━━━ Working data ━━━

(** C8. [print_last_change_per_location] and
    [export_last_changes_to_csv] work on the same records, one per
    distinct location of the table: no location appears twice, every
    location of the table appears, and the record of a location is the
    one with the greatest change_date of that location (the highest id
    among those).  Neither loop fails.  On an empty table there is no
    record: the first prints "no records found", the second writes no
    file. *)
Theorem last_change_per_location_correct (db : store) :
  exists recs,
    export_last_results db = map Some recs /\
    print_last_change_per_location db =
      (match recs with
       | [] => NoRecordsFound
       | _ => LastChanges (map line_of recs)
       end, None) /\
    export_last_changes_to_csv db =
      match recs with
      | [] => (None, Printed NoRecordsToExport)
      | _ => (Some (header :: map cells recs), Printed ExportedLast)
      end /\
    NoDup (map location recs) /\
    (forall l, In l (map location recs) <-> has_location l db) /\
    Forall (latest_of db) recs /\
    (recs = [] <-> rows db = []).
Proof.
  destruct (Groups.select_correct (rows db)) as [Hs [Hk He]].
  destruct (Latest.loops (rows db) (Sql.select_location_max_date (rows db)))
    as [recs [Hmap [Hlines Hall]]].
  { intros k v Hin. now apply He. }
  pose proof (Latest.picked_locations _ _ _ Hall) as Hlocs.
  exists recs.
  split; [exact Hmap|].
  split.
  { unfold print_last_change_per_location.
    revert Hlines. clear - Hall.
    destruct Hall; intros Hlines; [reflexivity|].
    cbv beta iota. rewrite Hlines. reflexivity. }
  split.
  { unfold export_last_changes_to_csv, export_last_results. rewrite Hmap.
    destruct recs as [|r recs]; [reflexivity|].
    change (map Some (r :: recs)) with (Some r :: map Some recs).
    cbv beta iota.
    change (Some r :: map Some recs) with (map Some (r :: recs)).
    rewrite Latest.writerows_all. reflexivity. }
  split.
  { rewrite Hlocs. now apply Groups.ascending_nodup. }
  split.
  { intros l. rewrite Hlocs. split.
    - intros Hin. apply Groups.in_keys in Hin. destruct Hin as [v Hv].
      destruct (He l v Hv) as [[r [Hr [Hl _]]] _]. exists r. auto.
    - intros [r [Hr <-]]. now apply Hk. }
  split.
  { apply Forall_forall. intros r Hr.
    destruct (Latest.picked_from _ _ _ _ Hall Hr) as [[k v] [Hin [Hrin [Hl [Hd Hid]]]]].
    simpl in Hl, Hd. destruct (He k v Hin) as [_ Hmax].
    unfold latest_of. split; [exact Hrin|]. split.
    - intros r' Hr' Hl'. rewrite Hd. apply Hmax; congruence.
    - intros r' Hr' Hl' Hd'. apply Hid; simpl; congruence. }
  split.
  - intros ->. inversion Hall as [Hg|]; subst.
    destruct (rows db) as [|r t] eqn:E; [reflexivity|].
    exfalso. assert (In (location r) (map fst (Sql.select_location_max_date (r :: t))))
      as Hin by (apply Hk; now left).
    rewrite <- Hg in Hin. contradiction.
  - intros E. rewrite E in Hall. inversion Hall. reflexivity.
Qed.
(* ===== verification/_CoqProject ===== *)
-Q . S2P
Prelude.v
Dates.v
Validate.v
Ledger.v
Settlement.v
Scheduler.v
Catalog.v
Identifiers.v
Admissions.v
FaucetLedger.v
FaucetPolicy.v
Faucet.v
Toolkit.v
Budget.v
Flights.v
Bootstrap.v
Evidence.v
Contract.v
X402.v
Net.v
Guards.v
Recovery.v
Token.v
Status.v
Gate.v
Policy.v
Oracle.v
Json.v
Redact.v
Codec.v
Errors.v
PaymentClient.v
Runner.v
Seller.v
Paywall.v
PaywallTell.v
Revocation.v
Submitter.v
Submissions.v
Environment.v
Boot.v
Deployer.v
Purchases.v
Calendar.v
Guardians.v
Ranking.v
Teams.v
Season.v
Outings.v
OutingRunner.v
OutingSafety.v
Boards.v
BoardFacts.v
Honors.v
Claims.v
ClaimFacts.v
GuardianBoot.v
Permission.v
OutingPayment.v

━━━

*Your instructions*. Line for line, the material above should be repeated exactly.

*Solution*.
(** C8. [print_last_change_per_location] and
    [export_last_changes_to_csv] work on the same records, one per
    distinct location of the table: no location appears twice, every
    location of the table appears, and the record of a location is the
    one with the greatest change_date of that location (the highest id
    among those).  Neither loop fails.  On an empty table there is no
    record: the first prints "no records found", the second writes no
    file. *)
Theorem last_change_per_location_correct (db : store) :
  exists recs,
    export_last_results db = map Some recs /\
    print_last_change_per_location db =
      (match recs with
       | [] => NoRecordsFound
       | _ => LastChanges (map line_of recs)
       end, None) /\
    export_last_changes_to_csv db =
      match recs with
      | [] => (None, Printed NoRecordsToExport)
      | _ => (Some (header :: map cells recs), Printed ExportedLast)
      end /\
    NoDup (map location recs) /\
    (forall l, In l (map location recs) <-> has_location l db) /\
    Forall (latest_of db) recs /\
    (recs = [] <-> rows db = []).
Proof.
  destruct (Groups.select_correct (rows db)) as [Hs [Hk He]].
  destruct (Latest.loops (rows db) (Sql.select_location_max_date (rows db)))
    as [recs [Hmap [Hlines Hall]]].
  { intros k v Hin. now apply He. }
  pose proof (Latest.picked_locations _ _ _ Hall) as Hlocs.
  exists recs.
  split; [exact Hmap|].
  split.
  { unfold print_last_change_per_location.
    revert Hlines. clear - Hall.
    destruct Hall; intros Hlines; [reflexivity|].
    cbv beta iota. rewrite Hlines. reflexivity. }
  split.
  { unfold export_last_changes_to_csv, export_last_results. rewrite Hmap.
    destruct recs as [|r recs]; [reflexivity|].
    change (map Some (r :: recs)) with (Some r :: map Some recs).
    cbv beta iota.
    change (Some r :: map Some recs) with (map Some (r :: recs)).
    rewrite Latest.writerows_all. reflexivity. }
  split.
  { rewrite Hlocs. now apply Groups.ascending_nodup. }
  split.
  { intros l. rewrite Hlocs. split.
    - intros Hin. apply Groups.in_keys in Hin. destruct Hin as [v Hv].
      destruct (He l v Hv) as [[r [Hr [Hl _]]] _]. exists r. auto.
    - intros [r [Hr <-]]. now apply Hk. }
  split.
  { apply Forall_forall. intros r Hr.
    destruct (Latest.picked_from _ _ _ _ Hall Hr) as [[k v] [Hin [Hrin [Hl [Hd Hid]]]]].
    simpl in Hl, Hd. destruct (He k v Hin) as [_ Hmax].
    unfold latest_of. split; [exact Hrin|]. split.
    - intros r' Hr' Hl'. rewrite Hd. apply Hmax; congruence.
    - intros r' Hr' Hl' Hd'. apply Hid; simpl; congruence. }
  split.
  - intros ->. inversion Hall as [Hg|]; subst.
    destruct (rows db) as [|r t] eqn:E; [reflexivity|].
    exfalso. assert (In (location r) (map fst (Sql.select_location_max_date (r :: t))))
      as Hin by (apply Hk; now left).
    rewrite <- Hg in Hin. contradiction.
  - intros E. rewrite E in Hall. inversion Hall. reflexivity.
Qed.
(* ===== verification/_CoqProject ===== *)
-Q . S2P
Prelude.v
Dates.v
Validate.v
Ledger.v
Settlement.v
Scheduler.v
Catalog.v
Identifiers.v
Admissions.v
FaucetLedger.v
FaucetPolicy.v
Faucet.v
Toolkit.v
Budget.v
Flights.v
Bootstrap.v
Evidence.v
Contract.v
X402.v
Net.v
Guards.v
Recovery.v
Token.v
Status.v
Gate.v
Policy.v
Oracle.v
Json.v
Redact.v
Codec.v
Errors.v
PaymentClient.v
Runner.v
Seller.v
Paywall.v
PaywallTell.v
Revocation.v
Submitter.v
Submissions.v
Environment.v
Boot.v
Deployer.v
Purchases.v
Calendar.v
Guardians.v
Ranking.v
Teams.v
Season.v
Outings.v
OutingRunner.v
OutingSafety.v
Boards.v
BoardFacts.v
Honors.v
Claims.v
ClaimFacts.v
GuardianBoot.v
Permission.v
OutingPayment.v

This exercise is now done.